Shortly afterwards we learned that the assurances provided
by government were wrong. The nationalization had inadvertently included the mill
itself! Some faceless bureaucrat had
provided false data that placed the land the mill sits on inside the
expropriation zone. The Minister of Natural Resources –Kathy Dunderdale &
the CEO of NALCOR shagged up.
This week the government exhausted the legal avenues it had
perused to have Abitibi pay the costs for the environmental remediation of it’s
former properties. The province is on the hook for $100 million bill.
That is in addition to the federal government subsequently agreed to pay
AbitibiBowater $130-million to settle a claim under the North American Free
Trade Agreement.
That does not even include the costs
associated with the pensions of former mill workers or economic diversification
funds targeted for the region.
Fast forward to the present. One again the major players in
the 2008 debacle are once again saying trust us, we have this. Kathy Dunderdale
is now the Premier and despite a plethora of concerns from independent
regulatory organizations, is plowing a ten billion dollar project down the
public’s throat with a similar refrain, trust us – we have the expertise and
the experience to manage the Muskrat Falls project.
As Liberal and NDP MHA’s learned from the 2008
Nationalization legislation, having blind faith in government, assuming they
know what they are doing, can lead to monumental expenses.
Can you/we afford to risk $10 Billion +
on the word of NALCOR and the Premier?
I don’t think so.
1 comment:
Peter, we definitely cannot afford to take that risk but are committed to jump over our own fiscal cliff by a reckless administration and a power-hungry group of "wanna be" business types at NALCOR.
Why the foolhardy and urgent decision to sanction a risky and, I would submit, totally unnecessary project?
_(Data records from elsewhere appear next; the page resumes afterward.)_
Lemma text_both h : (forall d L e, canon h d L e = true -> lexes_parted (print_expr e) (expr_toks e)) /\ (forall d wa q, csel h d wa q = true -> lexes_parted (print_select q) (select_toks q)).
Proof.
  induction h as [|h [IHe IHs]]; [done|]. split.
  - intros d L [kind sp] (_ & _ & _ & Hn)%canon_inv. by eapply (node_text h IHe IHs).
  - intros d wa q Hq. by eapply (select_text h IHe IHs).
Qed.

(** The text of a printable query is scanned to its tokens. *)
Lemma printed_tokens s : printable s -> map tok_kind (tokenize (print_select s)) = select_toks s ++ [TkEof].
Proof.
  intros [h Hs]. destruct (text_both h) as [_ Htext]. destruct (Htext _ _ _ Hs (new_tokenizer (print_select s)) []) as (t' & Et & Hl); [cbn; by rewrite app_nil_r|done|].
  apply (Hl [TkEof]); [|cbn; lia]. intros fuel Hf. destruct fuel as [|fuel]; [lia|]. cbn [tokenize_loop]. by rewrite (trivia_nil_inv t' Et).
Qed.
End Printed.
As I have alluded to previously, there is more to this than meets the eye but we will be the poor suckers who have to pay the piper.
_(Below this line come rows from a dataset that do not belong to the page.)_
(** A write at the place of the next record appends to the journal. *)
Lemma apply_journal_write fs l1 buf :
  fs !! JournalFile = Some (image h l1) -> Forall (wf_record (jh_page_size h)) l1 ->
  len l1 < U32_MAX -> len buf <= jh_page_size h + 8 ->
  apply_op fs (IoWrite JournalFile buf (sat_add (jh_sector_size h) (sat_mul (len l1) (record_len (jh_page_size h))))) =
    <[JournalFile := image h l1 ++ buf]> fs.
Proof.
  intros Hf F1 Hlen Hbuf. pose proof (len_nonneg l1). destruct (record_offset h Hwf Hps (len l1)) as [Ho Hb]; [lia|].
  cbn [apply_op]. rewrite Ho. rewrite <- (insert_id fs JournalFile (image h l1) Hf) at 1. rewrite alter_insert_eq. f_equal.
  assert (len (image h l1) = jh_sector_size h + len l1 * (jh_page_size h + 8)) as Hl
    by (unfold image; by rewrite len_app, len_region, len_records_bytes).
  rewrite <- Hl. apply write_at_end. lia.
Qed.

Lemma image_snoc l1 pn data : image h (l1 ++ [(pn, data)]) = image h l1 ++ record_bytes (jh_nonce h) pn data.
Proof. unfold image, records_bytes. rewrite map_app, concat_app. cbn [map concat]. by rewrite app_nil_r, app_assoc. Qed.

Lemma apply_record_op fs l1 r :
  fs !! JournalFile = Some (image h l1) -> Forall (wf_record (jh_page_size h)) (l1 ++ [r]) ->
  len l1 < U32_MAX ->
  apply_op fs (record_op (len l1) r) = <[JournalFile := image h (l1 ++ [r])]> fs.
Proof.
  intros Hf [F1 [[Hpn Hl] _]%Forall_cons_iff]%Forall_app Hlen. destruct r as [pn data]. rewrite image_snoc.
  apply apply_journal_write; [done|done|done|]. cbn [fst snd] in *. rewrite (len_record_bytes h) by done. lia.
Qed.

(** The operations that write the records of [l2] after those of [l1]. *)
Fixpoint record_ops (i : Z) (l : list (Z * list Z)) : list IoOp :=
  match l with
  | [] => []
  | r :: l => record_op i r :: record_ops (i + 1) l
  end.

Lemma length_record_ops i l : length (record_ops i l) = length l.
Proof. revert i. induction l; intros; cbn [record_ops length]; [done|by f_equal]. Qed.

Lemma record_ops_lookup i l j : record_ops i l !! j = record_op (i + Z.of_nat j) <$> l !! j.
Proof.
  revert i j. induction l as [|r l IH]; intros i [|j]; cbn [record_ops lookup list_lookup]; try done.
  - cbn. by rewrite Z.add_0_r.
  - rewrite IH. do 2 f_equal. lia.
Qed.

(** After any number of record writes the journal is the image of the records
    written so far. *)
Lemma replay_record_ops l2 l1 fs k :
  fs !! JournalFile = Some (image h l1) ->
  Forall (wf_record (jh_page_size h)) (l1 ++ l2) -> len (l1 ++ l2) <= U32_MAX ->
  replay fs (take k (record_ops (len l1) l2)) = <[JournalFile := image h (l1 ++ take k l2)]> fs.
Proof.
  revert l1 fs k. induction l2 as [|r l2 IH]; intros l1 fs k Hf F Hlen.
  { cbn [record_ops]. rewrite !take_nil, app_nil_r. by rewrite insert_id. }
  destruct k as [|k]; cbn [record_ops take]. { rewrite app_nil_r. by rewrite insert_id. }
  rewrite len_app, len_cons in Hlen. pose proof (len_nonneg l2).
  change (replay fs (?a :: ?b)) with (replay (apply_op fs a) b).
  assert (l1 ++ r :: l2 = (l1 ++ [r]) ++ l2) as E by (by rewrite <- app_assoc).
  rewrite E in F. rewrite apply_record_op; [|done|by apply Forall_app in F as [? _]|lia].
  replace (len l1 + 1) with (len (l1 ++ [r])) by (by rewrite len_app).
  rewrite IH; [|by rewrite lookup_insert_eq|done|rewrite len_app, len_app, len_cons, len_nil; lia].
  rewrite insert_insert_eq. by rewrite <- app_assoc.
Qed.

End Writer.

(** ** What replaying the records does to the main file *)

Definition restore_db (ps : Z) (recs : list (Z * list Z)) (data : list Z) : list Z :=
  fold_left (fun data '(pn, bytes) => write_at data bytes (page_offset ps pn)) recs data.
It is sickening because of the impotence of the electorate and the inability of basic democratic processes to stop this madness. A project of this magnitude MUST never be allowed to pass without the full support of the general populace but we, as electors, have abdicated our responsibility. In that regard we deserve it..... but it is most unfortunate that this is not one of those blunders that we can recover from.